A controller can either be a physical controller, or a logical one depending on which DMA mode you intend to support.

The PSL (platform-specific layer) must define one concrete controller class per supported controller. A controller class is derived from TDmac. The concrete class must implement all the pure virtual functions defined in TDmac, and, optionally the functions used to manipulate hardware descriptors.

Taking the template port as an example, the class is defined as:

class TTemplateDmac : public TDmac
    {
public:
    TTemplateDmac();
    TInt Create();
private:
    // from TDmac (PIL pure virtual)
    virtual void Transfer(const TDmaChannel& aChannel, const SDmaDesHdr& aHdr);
    virtual void StopTransfer(const TDmaChannel& aChannel);
    virtual TBool IsIdle(const TDmaChannel& aChannel);
    virtual TInt MaxTransferSize(TDmaChannel& aChannel, TUint aFlags, TUint32 aPslInfo);
    virtual TUint MemAlignMask(TDmaChannel& aChannel, TUint aFlags, TUint32 aPslInfo);
    // from TDmac (PIL virtual)
    virtual void InitHwDes(const SDmaDesHdr& aHdr, TUint32 aSrc, TUint32 aDest, TInt aCount,
                            TUint aFlags, TUint32 aPslInfo, TUint32 aCookie);
    virtual void ChainHwDes(const SDmaDesHdr& aHdr, const SDmaDesHdr& aNextHdr);
    virtual void AppendHwDes(const TDmaChannel& aChannel, const SDmaDesHdr& aLastHdr,
                             const SDmaDesHdr& aNewHdr);
    virtual void UnlinkHwDes(const TDmaChannel& aChannel, SDmaDesHdr& aHdr);
    // other
    static void Isr(TAny* aThis);
    inline TDmaDesc* HdrToHwDes(const SDmaDesHdr& aHdr);
private:
    static const SCreateInfo KInfo;
public:
    TTemplateSgChannel iChannels[KChannelCount];
    };

Notes:

• The array of channels must be defined in the PSL controller class because only the PSL knows what kind of channels are used.
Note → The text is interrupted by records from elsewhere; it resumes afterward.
(** X16: on a frame with two or more feature columns, saved without name
    and namespace arguments, when no column is called [value] and the
    lookup finds exactly one feature for each column label, [save_dataframe]
    hands the backend one frame per feature column, in the sorted order of
    the labels, for as long as the backend accepts them: the frame of a
    column holds the time columns and that column, renamed to [value], and
    goes to the feature its label names. When the backend accepts every
    frame the call returns. When it raises on the frame of a column the
    call raises that error: the frames of the columns before stay handed
    over, and the columns after are not reached. *)
Theorem save_many_hands_over (re_search : string -> string -> bool)
  (feature_save : Store -> Feature -> DataFrame -> result unit)
  (df : DataFrame) (s : Store) (c c' : string) (l : list string) :
  Pd.difference (Pd.labels df) ["time"; "created_time"] = c :: c' :: l ->
  (forall x, In x (c :: c' :: l) ->
     x <> "value" /\ exists feature, column_feature s x feature) ->
  ((forall x feature st,
      In x (c :: c' :: l) -> column_feature s x feature -> extends s st ->
      feature_save st feature (column_frame df (c :: c' :: l) x) = Ok tt) ->
   exists written,
     save_dataframe re_search feature_save df None None s
     = (Ok tt, mkStore (namespaces s) (features s) (backend s ++ written))
     /\ Forall2 (fun x w => column_feature s x (fst w)
                            /\ snd w = column_frame df (c :: c' :: l) x)
                (c :: c' :: l) written)
  /\ (forall pre x post e,
        c :: c' :: l = pre ++ x :: post ->
        (forall y feature st,
           In y pre -> column_feature s y feature -> extends s st ->
           feature_save st feature (column_frame df (c :: c' :: l) y)
           = Ok tt) ->
        (forall feature st,
           column_feature s x feature -> extends s st ->
           feature_save st feature (column_frame df (c :: c' :: l) x)
           = Raise e) ->
        exists written,
          save_dataframe re_search feature_save df None None s
          = (Raise e,
             mkStore (namespaces s) (features s) (backend s ++ written))
          /\ Forall2 (fun y w => column_feature s y (fst w)
                                 /\ snd w = column_frame df (c :: c' :: l) y)
                     (pre ++ [x]) written).
Proof.
  intros E Hcols.
  assert (Hin : exists feature, In feature (features s)).
  { destruct (Hcols c (or_introl eq_refl)) as (_ & feature & Hq).
    exists feature.
    destruct (query_feature_matches (fst (_split_name None (Some c)))
                (snd (_split_name None (Some c))) s feature) as [Hin _];
      [unfold column_feature in Hq; rewrite Hq; now left|assumption]. }
  destruct Hin as (feature0 & Hin).
  split.
  - intros Hacc. unfold save_dataframe.
    rewrite (save_many_run re_search feature_save 1 df None None s c c' l E).
    unfold bind at 1.
    rewrite (save_many_checks_pass re_search (c :: c' :: l) s feature0 Hin).
    apply (save_each_accepted re_search feature_save df (c :: c' :: l)
             (c :: c' :: l) s E).
    + intros x Hx. destruct (Hcols x Hx) as [Hv Hq]. auto.
    + exact Hacc.
    + apply extends_refl.
  - intros pre x post e Hsplit Hacc Hfail. unfold save_dataframe.
    rewrite (save_many_run re_search feature_save 1 df None None s c c' l E).
    unfold bind at 1.
    rewrite (save_many_checks_pass re_search (c :: c' :: l) s feature0 Hin).
    assert (Hpre : forall y, In y (pre ++ [x]) ->
              In y (c :: c' :: l) /\ y <> "value"
              /\ exists feature, column_feature s y feature).
    { intros y Hy.
      assert (Hy' : In y (c :: c' :: l)).
      { rewrite Hsplit. apply in_app_or in Hy. apply in_or_app.
        destruct Hy as [Hy|[<-|[]]]; [now left|right; now left]. }
      destruct (Hcols y Hy') as [Hv Hq]. auto. }
    pose proof (save_each_failure re_search feature_save df (c :: c' :: l)
                  pre post x e s E Hpre Hacc Hfail s (extends_refl s))
      as Hres.
    rewrite <- Hsplit in Hres. exact Hres.
Qed.

Lemma save_many_hands_over_witness :
  exists written,
    save_dataframe (fun _ _ => true) rejecting_weekly
      (mkFrame [0%Z]
         [("time", [Some 1%Z]); ("demo/weekly", [Some 6%Z]);
          ("demo/daily", [Some 5%Z])])
      None None example_store
    = (Raise (RuntimeError "write failed"),
       mkStore (namespaces example_store) (features example_store)
               (backend example_store ++ written))
    /\ List.length written = 2%nat.
Proof.
  destruct (save_many_hands_over (fun _ _ => true) rejecting_weekly
              (mkFrame [0%Z]
                 [("time", [Some 1%Z]); ("demo/weekly", [Some 6%Z]);
                  ("demo/daily", [Some 5%Z])])
              example_store "demo/daily" "demo/weekly" [] eq_refl)
    as [_ Hfail].
  - intros x [<-|[<-|[]]]; (split; [discriminate|eexists; reflexivity]).
  - destruct (Hfail ["demo/daily"] "demo/weekly" []
                (RuntimeError "write failed") eq_refl)
      as (written & Hrun & Hall).
    + intros y feature st [<-|[]] Hq _.
      vm_compute in Hq. injection Hq as <-. reflexivity.
    + intros feature st Hq _.
      vm_compute in Hq. injection Hq as <-. reflexivity.
    + exists written. split; [exact Hrun|].
      symmetry. exact (Forall2_length Hall).
Defined.

(** ** Loading one feature, and features that are missing *)

Lemma ffill_col_full (last : cell) (col : list cell) :
  (forall c, In c col -> c <> None) -> Pd.ffill_col last col = col.
Proof.
  revert last. induction col as [|c col IH]; intros last Hall; [reflexivity|].
  simpl. destruct c as [v|].
  - f_equal. apply IH. intros c Hc. apply Hall. now right.
  - exfalso. apply (Hall None); [now left|reflexivity].
Qed.

Section MoreLoadFacts.

Variable feature_load :
  Store -> Feature -> option Z -> option Z -> option string -> option Z ->
  string -> result Series.
Variables (from_date to_date : option Z) (freq : option string)
          (time_travel : option Z).

Local Abbreviation load_each' :=
  (load_each feature_load from_date to_date freq time_travel).
Local Abbreviation load_one' :=
  (load_one feature_load from_date to_date freq time_travel).
Local Abbreviation loaded' :=
  (loaded feature_load from_date to_date freq time_travel).

Lemma load_one_missing (mode : string) (f : option string * option string)
  (s : Store) :
  query_feature (fst f) (snd f) s = [] ->
  load_one' mode f s = (Raise (no_feature_named f), s).
Proof.
  intros Hq. destruct f as [namespace name]. cbn [fst snd] in Hq.
  unfold load_one, session_scope, bind, get_store, lift, raise.
  rewrite Hq. cbn [one_or_none]. now rewrite store_eta.
Qed.

Lemma load_each_missing (mode : string)
  (pre post : list (option string * option string))
  (f : option string * option string) (s : Store) :
  Forall (fun p => exists ser, loaded' mode s p ser) pre ->
  query_feature (fst f) (snd f) s = [] ->
  load_each' mode (pre ++ f :: post) s = (Raise (no_feature_named f), s).
Proof.
  intros Hpre Hq. induction Hpre as [|p pre (ser & Hp) _ IH].
  - cbn [app load_each]. unfold bind. now rewrite (load_one_missing mode f s Hq).
  - cbn [app load_each]. unfold bind at 1.
    rewrite (load_one_found feature_load from_date to_date freq time_travel
               mode p s ser Hp).
    unfold bind. now rewrite IH.
Qed.

End MoreLoadFacts.

Section MoreLoadTheorems.

Variable feature_load :
  Store -> Feature -> option Z -> option Z -> option string -> option Z ->
  string -> result Series.
Variable dd_merge : DataFrame -> DataFrame -> DataFrame.
Variables (from_date to_date : option Z) (freq : option string)
          (time_travel : option Z).

Local Abbreviation load_dataframe' :=
  (load_dataframe feature_load dd_merge from_date to_date freq time_travel).
Local Abbreviation load_each' :=
  (load_each feature_load from_date to_date freq time_travel).
Local Abbreviation loaded' :=
  (loaded feature_load from_date to_date freq time_travel).

Lemma load_dataframe_run (mode : string) (features : ident) (s : Store) :
  mode = "pandas" \/ mode = "dask" ->
  load_dataframe' mode features s
  = (fs <- lift (_unpack_list features None) ;;
     dfs <- load_each' mode fs ;;
     df <- lift (if String.eqb mode "pandas" then Pd.concat_outer dfs
                 else Pd.reduce dd_merge dfs) ;;
     ret (Pd.ffill df)) s.
Proof. intros [-> | ->]; reflexivity. Qed.

(** X17: [load_dataframe], in pandas or in dask mode, of one qualified
    name [q] for which the lookup finds exactly one feature and the backend
    returns a series in time order: the result is the series itself, its
    times as index and its values forward filled in a single column
    labelled [q]; the store is as it was. When no value of the series is
    missing the column is the values as they are. *)
Theorem load_single_series (mode : string) (q : string) (s : Store)
  (feature : Feature) (ser : Series) :
  mode = "pandas" \/ mode = "dask" ->
  Py.has_sep q = true ->
  query_feature (Some (hd EmptyString (Py.split q)))
                (Some (Py.join (tl (Py.split q)))) s = [feature] ->
  feature_load s feature from_date to_date freq time_travel mode = Ok ser ->
  increasing (map fst ser) = true ->
  load_dataframe' mode (OStr q) s
  = (Ok (mkFrame (map fst ser) [(q, Pd.ffill_col None (map snd ser))]), s)
  /\ ((forall c, In c (map snd ser) -> c <> None) ->
      Pd.ffill_col None (map snd ser) = map snd ser).
Proof.
  intros Hmode Hq Hfound Hload Hinc.
  split; [|apply ffill_col_full].
  rewrite (load_dataframe_run mode (OStr q) s Hmode).
  unfold _unpack_list. rewrite (split_name_no_default None q eq_refl Hq).
  set (f := (Some (hd EmptyString (Py.split q)),
             Some (Py.join (tl (Py.split q))))).
  assert (Hl : loaded' mode s f ser).
  { exists feature. cbn [fst snd f]. now rewrite Hfound. }
  unfold bind at 1, lift at 1. unfold bind at 1. cbn [load_each].
  unfold bind at 1.
  rewrite (load_one_found feature_load from_date to_date freq time_travel
             mode f s ser Hl).
  unfold bind, ret, lift.
  assert (Hd : time_indexed (series_frame f ser)).
  { split; [exact Hinc|]. cbn. constructor; [|constructor].
    cbn. now rewrite !length_map. }
  assert (Hlabel : label f = q).
  { unfold label, f. cbn [fst snd Py.fmt]. symmetry.
    now apply split_first_rest. }
  assert (Hcomb : (if String.eqb mode "pandas"
                   then Pd.concat_outer [series_frame f ser]
                   else Pd.reduce dd_merge [series_frame f ser])
                  = Ok (series_frame f ser)).
  { destruct (String.eqb mode "pandas").
    - unfold Pd.concat_outer. f_equal.
      exact (joined_single (series_frame f ser) Hd).
    - reflexivity. }
  rewrite Hcomb. unfold Pd.ffill, series_frame. cbn [index columns map fst snd].
  now rewrite Hlabel.
Qed.

(** X18: [load_dataframe], in pandas or in dask mode, resolves a bare name
    to that name with no namespace and looks for a feature row without
    namespace: when every feature of the catalog has a namespace, loading a
    name without separator raises the error saying no such feature exists
    in [None], also when a feature of that name exists in some namespace;
    the store is as it was. *)
Theorem load_bare_name_fails (mode : string) (n : string) (s : Store) :
  mode = "pandas" \/ mode = "dask" ->
  Py.has_sep n = false ->
  (forall f, In f (features s) -> ft_namespace f <> None) ->
  load_dataframe' mode (OStr n) s
  = (Raise (ValueError ("No feature named " ++ n ++ " exists in None")), s).
Proof.
  intros Hmode Hn Hns.
  rewrite (load_dataframe_run mode (OStr n) s Hmode).
  unfold _unpack_list. rewrite (split_name_no_sep None n Hn).
  assert (Hq : query_feature None (Some n) s = []).
  { unfold query_feature. apply filter_none. intros o Ho.
    specialize (Hns o Ho). destruct (ft_namespace o); [|contradiction].
    cbn [opt_eqb]. apply andb_false_r. }
  pose proof (load_each_missing feature_load from_date to_date freq
                time_travel mode [] [] (None, Some n) s (Forall_nil _) Hq)
    as Heach.
  cbn [app] in Heach.
  unfold bind at 1, lift at 1. unfold bind at 1.
  now rewrite Heach.
Qed.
• The PSL controller class must be allocated in the BSS section of the DMA kernel extension. The second phase constructor must be called from the extension entry point.

• The C++ constructor must pass a TDmac::SCreateInfo structure to the TDmac constructor. This structure defines what the PIL (platform-independent layer) needs to know about the underlying DMA controller. The template TTemplateDmac constructor just passes a TDmac::ScreateInfo structure, which defines the layout of the (base class managed) descriptor pool to the base class constructor through a ctor list:

  TTemplateDmac::TTemplateDmac()
  //
  // Constructor.
  //
      : TDmac(KInfo)
      {}
  
            

  where KInfo is a TDmac::ScreateInfo type.

• The PSL controller class needs a second phase constructor. This is the Create() function, which must:

  1. call the second phase constructor of the base class: TDmac::Create().

  2. perform any hardware-specific initialisation.

  3. bind and enable the DMA interrupt(s).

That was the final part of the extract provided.